Smart Surgical Instruments: the NaviKnife
This new technology will offer for the first time, real‐time definition and pathological analysis of the tumour margins during surgery. It will allow surgeons to remove cancerous tissue with precision, decrease the incidence of positive margins, and thus avoid repeat surgeries and systemic therapies.

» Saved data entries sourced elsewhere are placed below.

(** The [while (true)] loop of [parseAtom] and the statements after it. *)
Fixpoint parseAtom_loop (steps : nat) (base superscript subscript
                                       : option AnyParseNode)
  : M (option AnyParseNode) :=
  match steps with
  | O => diverge
  | S steps' =>
      consumeSpaces fuel ;;
      lex <- fetch ;;
      let t := Token.text lex in
      if String.eqb t "\limits" || String.eqb t "\nolimits" then
        let limits := String.eqb t "\limits" in
        match base with
        | Some b =>
            if String.eqb (node_type b) "op" then
              let b := node_assign "limits" (PBool limits) b in
              let b := node_assign "alwaysHandleSupSub" (PBool true) b in
              consume ;; parseAtom_loop steps' (Some b) superscript subscript
            else if String.eqb (node_type b) "operatorname"
                    && node_alwaysHandleSupSub b then
              let b := node_assign "limits" (PBool limits) b in
              consume ;; parseAtom_loop steps' (Some b) superscript subscript
            else
              throw (ParseError "Limit controls must follow a math operator"
                                (Some lex))
        | None =>
            throw (ParseError "Limit controls must follow a math operator"
                              (Some lex))
        end
      else if String.eqb t "^" then
        match superscript with
        | Some _ => throw (ParseError "Double superscript" (Some lex))
        | None =>
            sup <- m_handleSupSubscript this "superscript" ;;
            parseAtom_loop steps' base (Some sup) subscript
        end
      else if String.eqb t "_" then
        match subscript with
        | Some _ => throw (ParseError "Double subscript" (Some lex))
        | None =>
            sub <- m_handleSupSubscript this "subscript" ;;
            parseAtom_loop steps' base superscript (Some sub)
        end
      else if String.eqb t "'" then
        match superscript with
        | Some _ => throw (ParseError "Double superscript" (Some lex))
        | None =>
            m <- gets (@mode Src) ;;
            let prime := Symbol textord m None "\prime" in
            consume ;;
            primes <- parseAtom_primes fuel prime [prime] ;;
            tok <- fetch ;;
            primes <-
              (if String.eqb (Token.text tok) "^" then
                 sup <- m_handleSupSubscript this "superscript" ;;
                 ret (primes ++ [sup])
               else ret primes) ;;
            m <- gets (@mode Src) ;;
            parseAtom_loop steps' base (Some (Ordgroup m None primes false))
                           subscript
        end
      else
        match superscript, subscript with
        | None, None => ret base
        | _, _ =>
            m <- gets (@mode Src) ;;
            ret (Some (Supsub m base superscript subscript))
        end
  end.

Definition parseAtom (breakOnTokenText : option string)
  : M (option AnyParseNode) :=
  base <- m_parseGroup this "atom" false None breakOnTokenText None false ;;
  m <- gets (@mode Src) ;;
  if Mode_eqb m text then ret base
  else parseAtom_loop fuel base None None.

(** The [for] loop of [parseArguments], at index [i] with [count]
    arguments still to read. *)
Fixpoint parseArguments_loop (count i : nat) (func : string)
         (funcData : FunctionSpec Src) (args : list AnyParseNode)
         (optArgs : list (option AnyParseNode))
  : M (list AnyParseNode * list (option AnyParseNode)) :=
  match count with
  | O => ret (args, optArgs)
  | S count' =>
      let argType :=
        match argTypes funcData with
        | Some types => nth_error types i
        | None => None
        end in
      let isOptional := i <? numOptionalArgs funcData in
      m <- gets (@mode Src) ;;
      let consumeSpaces_ :=
        ((0 <? i) && negb isOptional)
        || ((i =? 0) && negb isOptional && Mode_eqb m math) in
      arg <- m_parseGroupOfType this ("argument to '" +++ func +++ "'")
               argType isOptional (Some (greediness funcData)) consumeSpaces_ ;;
      match arg with
      | None =>
          if isOptional then
            parseArguments_loop count' (i + 1) func funcData args
                                (optArgs ++ [None])
          else
            tok <- fetch ;;
            throw (ParseError ("Expected group after '" +++ func +++ "'")
                              (Some tok))
      | Some a =>
          if isOptional then
            parseArguments_loop count' (i + 1) func funcData args
                                (optArgs ++ [Some a])
          else
            parseArguments_loop count' (i + 1) func funcData (args ++ [a])
                                optArgs
      end
  end.
Definition not_found_check (filter_name : string) : string :=
  "Bloom filter '" ++ filter_name
    ++ "' not found. Maybe try remembering things you create?".

Definition add_to_bloom_filter (redis_client : client) (filter_name : string)
    (item : pyitem) : M bool :=
  metadata ← hgetall redis_client (metadata_key filter_name);
  if decide (metadata = ∅) then raise (ValueError (not_found_add filter_name)) else
  m ← lift (load_field metadata "size");
  k ← lift (load_field metadata "hash_functions");
  let item_str := py_str item in
  for_in (py_range k)
    (fun i =>
       hash_val ← lift (py_mod (Mmh3.hash item_str i) m);
       _ ← setbit redis_client (bits_key filter_name) hash_val 1;
       mret None)
    (mret true).

Definition check_bloom_filter (redis_client : client) (filter_name : string)
    (item : pyitem) : M bool :=
  metadata ← hgetall redis_client (metadata_key filter_name);
  if decide (metadata = ∅) then raise (ValueError (not_found_check filter_name)) else
  m ← lift (load_field metadata "size");
  k ← lift (load_field metadata "hash_functions");
  let item_str := py_str item in
  for_in (py_range k)
    (fun i =>
       hash_val ← lift (py_mod (Mmh3.hash item_str i) m);
       bit_set ← getbit redis_client (bits_key filter_name) hash_val;
       if Z.eqb bit_set 0 then mret (Some false) else mret None)
    (mret true).

(** The server after a computation, and its result. *)
Definition result_of {A : Type} (m : M A) (s : server) : outcome A := (m s).1.
Definition server_after {A : Type} (m : M A) (s : server) : server := (m s).2.

(** ** Notions used in the statements *)

(** The bit at [offset] of the byte string held by [key] is set. *)
Definition bit_on (d : gmap string rvalue) (key : string) (offset : Z) : Prop :=
  exists buf, d !! key = Some (RString buf) /\ getbit_at buf offset = true.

Removing a tumor from a person’s body is hard work. When a surgeon performs cancer removal procedures, their goal is to remove the tumor in its entirety with a rim of healthy tissue surrounding it, which allows them to determine that all the cancer has been removed. Still, surgeons must also be cautious to minimize the amount of healthy tissue they extract, a process that is complicated by the irregular shape of most tumors and their tendency to shift during surgery. Because of this, cancer removal procedures tend to be unpredictable – doctors may not be able to confirm they’ve removed a person’s cancer until tests are done on the tissue post-operation.

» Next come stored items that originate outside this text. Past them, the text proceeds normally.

Lemma any_suggestion_is_absent name suggestions :
  Forall (fun s => exists v, s !! "value" = Some v /\ atom_eq_str v name = false) suggestions ->
  any_suggestion_is name suggestions = Ok false.
Proof.
  induction 1 as [|s suggestions (v & Hv & Hne) _ IH]; cbn; [done|].
  unfold info_getitem. rewrite Hv. cbn. by rewrite Hne.
Qed.
Lemma _get_client_module_missing w x e1 :
  rok_module_loaded w = false ->
  load_rok_gw_client (outside w) = (Throws x, e1) ->
  _get_client w = (Raise (External x), set_outside e1 w).
Proof.
  intros Hloaded Hload. unfold _get_client, bind at 1, import_RokClient.
  by rewrite Hloaded, Hload.
Qed.

Lemma availability_conditions_distinct t x :
  NoDup [module_not_found t; client_not_initialized t; rok_not_accessible t;
         cannot_list_notebooks x t; notebook_not_listed t].
Proof.
  unfold module_not_found, client_not_initialized, rok_not_accessible,
    cannot_list_notebooks, notebook_not_listed.
  repeat (apply NoDup_cons; split;
          [rewrite ?elem_of_cons, elem_of_nil; intuition discriminate|]).
  apply NoDup_nil_2.
Qed.

(** C4: [check_rok_availability] returns exactly when the client is
    obtained, the account-info call returns and the pod name is among the
    values of the suggestions listed.  A missing client module raises Not
    Found, any other failure to obtain the client raises Service
    Unavailable, and so do a failing account-info call and a failing
    listing; a listing without the pod name raises Not Found.  The five
    conditions carry the transaction id of the request and differ from
    one another. *)
Theorem check_rok_availability_conditions r w :
  ((exists v w', check_rok_availability r w = (Ok v, w')) <->
   (exists rok w1 u e2 suggestions e3,
      _get_client w = (Ok rok, w1) /\
      account_info rok (outside w1) = (Returns u, e2) /\
      version_register_suggest rok DEFAULT_BUCKET (get_pod_name e2) "jupyter" "params:lab"
        {["namespace" := get_namespace e2]} true e2 = (Returns suggestions, e3) /\
      any_suggestion_is (get_pod_name e2) suggestions = Ok true)) /\
  (forall x e1,
     rok_module_loaded w = false ->
     load_rok_gw_client (outside w) = (Throws x, e1) -> exn_is_import_error x = true ->
     (check_rok_availability r w).1 = Raise (module_not_found (trans_id r))) /\
  (forall e w1,
     _get_client w = (Raise e, w1) ->
     (check_rok_availability r w).1 =
       Raise (if is_ImportError e then module_not_found (trans_id r)
              else client_not_initialized (trans_id r))) /\
  (forall rok w1 x e2,
     _get_client w = (Ok rok, w1) ->
     account_info rok (outside w1) = (Throws x, e2) ->
     (check_rok_availability r w).1 = Raise (rok_not_accessible (trans_id r))) /\
  (forall rok w1 u e2 x e3,
     _get_client w = (Ok rok, w1) ->
     account_info rok (outside w1) = (Returns u, e2) ->
     version_register_suggest rok DEFAULT_BUCKET (get_pod_name e2) "jupyter" "params:lab"
       {["namespace" := get_namespace e2]} true e2 = (Throws x, e3) ->
     (check_rok_availability r w).1 = Raise (cannot_list_notebooks x (trans_id r))) /\
  (forall rok w1 u e2 suggestions e3,
     _get_client w = (Ok rok, w1) ->
     account_info rok (outside w1) = (Returns u, e2) ->
     version_register_suggest rok DEFAULT_BUCKET (get_pod_name e2) "jupyter" "params:lab"
       {["namespace" := get_namespace e2]} true e2 = (Returns suggestions, e3) ->
     Forall (fun s => exists v, s !! "value" = Some v /\
                                atom_eq_str v (get_pod_name e2) = false) suggestions ->
     (check_rok_availability r w).1 = Raise (notebook_not_listed (trans_id r))) /\
  (forall x,
     let conditions :=
       [module_not_found (trans_id r); client_not_initialized (trans_id r);
        rok_not_accessible (trans_id r); cannot_list_notebooks x (trans_id r);
        notebook_not_listed (trans_id r)] in
     NoDup conditions /\
     Forall (fun e => rpc_trans_id <$> rpc_error_of e = Some (trans_id r)) conditions).
Proof.
  split; [|split; [|split; [|split; [|split; [|split]]]]].
  - rewrite check_rok_availability_run. split.
    + intros (v & w' & Hrun).
      destruct (_get_client w) as [[rok|e] w1] eqn:Hc; [|by destruct (is_ImportError e)].
      destruct (account_info rok (outside w1)) as [[u|x] e2] eqn:Ha; [|done].
      cbn zeta in Hrun.
      destruct (version_register_suggest _ _ _ _ _ _ _ e2) as [[suggestions|x] e3] eqn:Hs;
        [|done].
      destruct (any_suggestion_is _ suggestions) as [[|]|e] eqn:Hany; try done.
      exists rok, w1, u, e2, suggestions, e3. by rewrite Ha.
    + intros (rok & w1 & u & e2 & suggestions & e3 & Hc & Ha & Hs & Hany).
      rewrite Hc, Ha. cbn zeta. rewrite Hs, Hany. by eexists _, _.
  - intros x e1 Hloaded Hload Himp. rewrite check_rok_availability_run.
    rewrite (_get_client_module_missing _ _ _ Hloaded Hload). cbn. by rewrite Himp.
  - intros e w1 Hc. rewrite check_rok_availability_run, Hc. by destruct (is_ImportError e).
  - intros rok w1 x e2 Hc Ha. by rewrite check_rok_availability_run, Hc, Ha.
  - intros rok w1 u e2 x e3 Hc Ha Hs. rewrite check_rok_availability_run, Hc, Ha.
    cbn zeta. by rewrite Hs.
  - intros rok w1 u e2 suggestions e3 Hc Ha Hs Habsent.
    rewrite check_rok_availability_run, Hc, Ha. cbn zeta.
    by rewrite Hs, (any_suggestion_is_absent _ _ Habsent).
  - intros x conditions. split; [apply availability_conditions_distinct|].
    repeat constructor.
Qed.
End Availability.

Lemma check_rok_availability_conditions_witness :
  (exists v w', @check_rok_availability (sample NoFault) sample_request (sample_world NoFault)
                = (Ok v, w')) /\
  (@check_rok_availability (sample ModuleMissing) sample_request
     (sample_world ModuleMissing)).1 = Raise (module_not_found (AInt 42)) /\
  (@check_rok_availability (sample ClientBroken) sample_request
     (sample_world ClientBroken)).1 = Raise (client_not_initialized (AInt 42)) /\
  (@check_rok_availability (sample AccountDenied) sample_request
     (sample_world AccountDenied)).1 = Raise (rok_not_accessible (AInt 42)) /\
  (@check_rok_availability (sample SuggestBroken) sample_request
     (sample_world SuggestBroken)).1
    = Raise (cannot_list_notebooks (sample_exn "HTTPError" false) (AInt 42)) /\
  (@check_rok_availability (sample NotebookUnlisted) sample_request
     (sample_world NotebookUnlisted)).1 = Raise (notebook_not_listed (AInt 42)).
Proof.
  split; [|split; [|split; [|split; [|split]]]].
  - apply (proj1 (@check_rok_availability_conditions (sample NoFault) sample_request
                    (sample_world NoFault))).
    eexists _, _, _, _, _, _. repeat split; vm_compute; reflexivity.
  - eapply (proj1 (proj2 (@check_rok_availability_conditions (sample ModuleMissing)
                            sample_request (sample_world ModuleMissing))));
      vm_compute; reflexivity.
  - apply (proj1 (proj2 (proj2 (@check_rok_availability_conditions (sample ClientBroken)
                                  sample_request (sample_world ClientBroken))))
             (External (sample_exn "ConnectionError" false)) _ eq_refl).
  - eapply (proj1 (proj2 (proj2 (proj2 (@check_rok_availability_conditions
              (sample AccountDenied) sample_request (sample_world AccountDenied))))));
      vm_compute; reflexivity.
  - eapply (proj1 (proj2 (proj2 (proj2 (proj2 (@check_rok_availability_conditions
              (sample SuggestBroken) sample_request (sample_world SuggestBroken)))))));
      vm_compute; reflexivity.
  - eapply (proj1 (proj2 (proj2 (proj2 (proj2 (proj2 (@check_rok_availability_conditions
              (sample NotebookUnlisted) sample_request (sample_world NotebookUnlisted))))))));
      try (vm_compute; reflexivity).
    repeat constructor. eexists. split; vm_compute; reflexivity.
Defined.

(** ** The cached client *)

Create HintDb cache discriminated.

Section Cache.
Context `{Collaborators}.

Lemma keeps_cache_unchanged {A} (m : M A) :
  (forall w, _client (m w).2 = _client w /\ rok_module_loaded (m w).2 = rok_module_loaded w) ->
  keeps_cache m.
Proof.
  intros Hm w Hw. destruct (Hm w) as [Hc Hl]. split.
  - unfold world_ok. rewrite Hc, Hl. exact Hw.
  - intros c Hcw. by rewrite Hc.
Qed.

Lemma keeps_cache_ret {A} (a : A) : keeps_cache (ret a).
Proof. by apply keeps_cache_unchanged. Qed.

Lemma keeps_cache_raise {A} e : keeps_cache (@raise _ A e).
Proof. by apply keeps_cache_unchanged. Qed.

Lemma keeps_cache_lift {A} (r : result A) : keeps_cache (lift r).
Proof. by apply keeps_cache_unchanged. Qed.

Lemma keeps_cache_gets {A} (f : world -> A) : keeps_cache (gets f).
Proof. by apply keeps_cache_unchanged. Qed.

Lemma keeps_cache_call {A} (f : ext -> outcome A * ext) : keeps_cache (call f).
Proof.
  apply keeps_cache_unchanged. intros w. unfold call.
  by destruct (f (outside w)) as [[a|x] e].
Qed.

Lemma keeps_cache_log_exception log msg : keeps_cache (log_exception log msg).
Proof. by apply keeps_cache_unchanged. Qed.

Lemma keeps_cache_log_error log msg : keeps_cache (log_error log msg).
Proof. by apply keeps_cache_unchanged. Qed.

Lemma keeps_cache_bind {A B} (m : M A) (k : A -> M B) :
  keeps_cache m -> (forall a, keeps_cache (k a)) -> keeps_cache (bind m k).
Proof.
  intros Hm Hk w Hw. destruct (Hm w Hw) as [Hok Hc]. unfold bind.
  destruct (m w) as [[a|e] w1]; cbn in *; [|done].
  destruct (Hk a w1 Hok) as [Hok' Hc']. split; [done|]. intros c Hcw. by apply Hc', Hc.
Qed.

Collaborating with researchers at the Imperial College in England, the Queen’s University Laboratory for Percutaneous Surgery (Perk Lab) has created a tool they call the “NaviKnife” to make tumor-removal procedures more effective. The tool is essentially a fusion of the British iKnife, a “smart” surgical instrument, and real-time electro-magnetic mapping capacity developed at Queen’s. The iKnife without this modification could only alert surgeons if they had cut into cancerous tissue, whereas the NaviKnife allows them to be proactive in avoiding cancerous tissue altogether. The Queen’s School of Computing, specifically Dr. Gabor Fichtinger and colleagues, has also been instrumental in the NaviKnife’s development, troubleshooting issues of electro-magnetic mapping. So far, a NaviKnife pilot study has been conducted on several women seeking breast-conserving surgery with positive outcomes. When the NaviKnife is used, fewer women had to get repeat surgeries—20% of the time additional surgeries were needed, in comparison to a current rate of 40-50%. The NaviKnife team looks forward to further developing this technology, and hopes to continue to reduce tumor removal procedures’ “positive margins”—instances wherein patients require additional procedures.